Filter the records, keeping every line that has the string "Some".

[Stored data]
====

Definition wait_resumes (fuel : nat) (last_user : bool) (n : Z) (k : kern) : res (option wait_res * kern) :=
  k ← kill_all_zombie_ch_process fuel k;
  if negb (Z.land (flags (pr k (cur k))) PF_EXITING =? 0) then
    k ← do_exit fuel last_user (- E_KILLED) k; Ok (None, k)
  else '(r, k) ← wait_round fuel n k; Ok (Some r, k).

(** ** kill, yield, sleep *)
Definition do_kill (n : Z) (k : kern) : res (Z * kern) :=
  match find_proc n k with
  | Some p =>
      if Z.land (flags (pr k p)) PF_EXITING =? 0 then
        let k := upd_proc p (fun q => set_flags (Z.lor (flags q) PF_EXITING) q) k in
        if negb (Z.land (wait_state (pr k p)) WT_INTERRUPTED =? 0) then
          x ← wakeup_proc class p (sc k); Ok (0, set_sc x k)
        else Ok (0, k)
      else Ok (- E_KILLED, k)
  | None => Ok (- E_INVAL, k)
  end.

Definition do_yield (k : kern) : kern := upd_proc (cur k) (set_need_resched true) k.

(** Up to [schedule]; [t] is the timer on the stack of the caller. *)
Definition do_sleep (t time : Z) (k : kern) : res (bool * kern) :=
  if time =? 0 then Ok (false, k)
  else
    let x := set_timers (<[t := Timer (u32 time) (cur k)]> (timers (sc k))) (timer_list (sc k)) (sc k) in
    let k := upd_proc (cur k) (fun p => set_wait_state WT_TIMER (set_state PROC_SLEEPING p)) (set_sc x k) in
    x ← add_timer t (sc k);
    Ok (true, set_sc x k).

Definition sleep_resumes (t : Z) (k : kern) : kern := set_sc (del_timer t (sc k)) k.

(** ** Threads *)

(** The first free stack slot from [i] on; [MAX_THREAD] when there is none. *)
Fixpoint free_slot (n : nat) (slots : list Z) (i : Z) : Z :=
  match n with
  | O => i
  | S n =>
      if i <? MAX_THREAD then
        if default 0 (slots !! Z.to_nat i) =? 0 then i else free_slot n slots (i + 1)
      else i
  end.

(** [pages] is whether both stack pages could be allocated. *)
Definition do_clone (fuel : nat) (e : fork_env) (pages : bool) (k : kern) : res (Z * kern) :=
  if nr_process k >=? MAX_PROCESS then Ok (- E_NO_FREE_PROC, k)
  else
    match alloc_proc (fe_block e) k with
    | (None, k) => Ok (- E_NO_MEM, k)
    | (Some p, k) =>
        let k := upd_proc p (set_is_thread 1) k in
        father ← main_thread fuel k (cur k);
        let k := upd_proc p (set_parent (cur k)) k in
        let slot := free_slot (Z.to_nat MAX_THREAD) (stack (pr k father)) 1 in
        let k := upd_proc p (set_stack_num slot) k in
        let k := if slot <? MAX_THREAD then upd_proc father (set_slot slot 1) k else k in
        _ ← kassert (negb (slot =? MAX_THREAD));
        _ ← kassert (wait_state (pr k (cur k)) =? 0);
        let '(r, k) := setup_kstack e p k in
        if negb (r =? 0) then Ok (- E_NO_MEM, eff (Kfree p) k)
        else
          '(r, k) ← copy_fs e CLONE_FS p k;
          if negb (r =? 0) then Ok (- E_NO_MEM, eff (Kfree p) (put_kstack p k))
          else
            let '(r, k) := copy_mm e CLONE_VM p k in
            if negb (r =? 0) then Ok (- E_NO_MEM, eff (Kfree p) (put_kstack p (put_fs p k)))
            else
              _ ← kassert pages;
              '(n, k) ← new_pid k;
              let k := upd_proc p (set_pid n) k in
              let k := set_links p (hash_proc p k) in
              x ← wakeup_proc class p (sc k);
              let k := set_sc x k in
              let k := upd_proc father (set_slot slot (pid (pr k p))) k in
              Ok (pid (pr k p), k)
    end.

Definition has_thread (p : proc_struct) : bool :=
  existsb (fun i => negb (default 0 (stack p !! i) =? 0)) (seq 1 (Z.to_nat MAX_THREAD - 1)).

Definition is_ancestral_thread (p : Z) (k : kern) : bool :=
  if negb (is_thread (pr k p) =? 0) then false else has_thread (pr k p).

Definition current_have_kid (k : kern) : bool := negb (cptr (pr k (cur k)) =? 0).

(** [slots] are the indices still to visit. *)
Fixpoint kill_threads (slots : list nat) (father : Z) (k : kern) : res kern :=
  match slots with
  | [] => Ok k
  | i :: slots =>
      let n := default 0 (stack (pr k father) !! i) in
      k ← (if negb (n =? 0) then
             match find_proc n k with
             | Some p => '(_, k) ← do_kill n (upd_proc p (set_is_thread 0) k); Ok k
             | None => Panic   (* a NULL pointer is written *)
             end
           else Ok k);
      kill_threads slots father k
  end.

Definition do_kill_all_thread (fuel : nat) (n : Z) (k : kern) : res (Z * kern) :=
  match find_proc n k with
  | None => Ok (- E_INVAL, k)
  | Some p =>
      if negb (negb (is_thread (pr k p) =? 0) || has_thread (pr k p)) then do_kill n k
      else
        father ← main_thread fuel k p;
        k ← kill_threads (seq 1 (Z.to_nat MAX_THREAD - 1)) father k;
        '(_, k) ← do_kill (pid (pr k father)) k;
        Ok (0, k)
  end.

(** ** Families

    The children of a process, youngest first: [cptr] points to the youngest,
    [optr] to the next older and [yptr] back to the next younger sibling. *)
Fixpoint siblings (k : kern) (y p : Z) (l : list Z) : Prop :=
  match l with
  | [] => p = 0
  | a :: l => p = a /\ a <> 0 /\ yptr (pr k a) = y /\ siblings k a (optr (pr k a)) l
  end.

Definition children (k : kern) (par : Z) (l : list Z) : Prop :=
  siblings k 0 (cptr (pr k par)) l /\ NoDup l /\ Forall (fun a => parent (pr k a) = par) l.

(** The [optr] chain alone. *)
Fixpoint older_chain (k : kern) (p : Z) (l : list Z) : Prop :=
  match l with
  | [] => p = 0
  | a :: l => p = a /\ a <> 0 /\ older_chain k (optr (pr k a)) l
  end.

Lemma pr_upd p f k q : pr (upd_proc p f k) q = if decide (q = p) then f (pr k p) else pr k q.
Proof. unfold pr, the_proc. simpl. apply pget_pupd. Qed.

====

- Answer section:
  else '(r, k) ← wait_round fuel n k; Ok (Some r, k).
  | Some p =>
    | (Some p, k) =>
             | Some p => '(_, k) ← do_kill n (upd_proc p (set_is_thread 0) k); Ok k
  | Some p =>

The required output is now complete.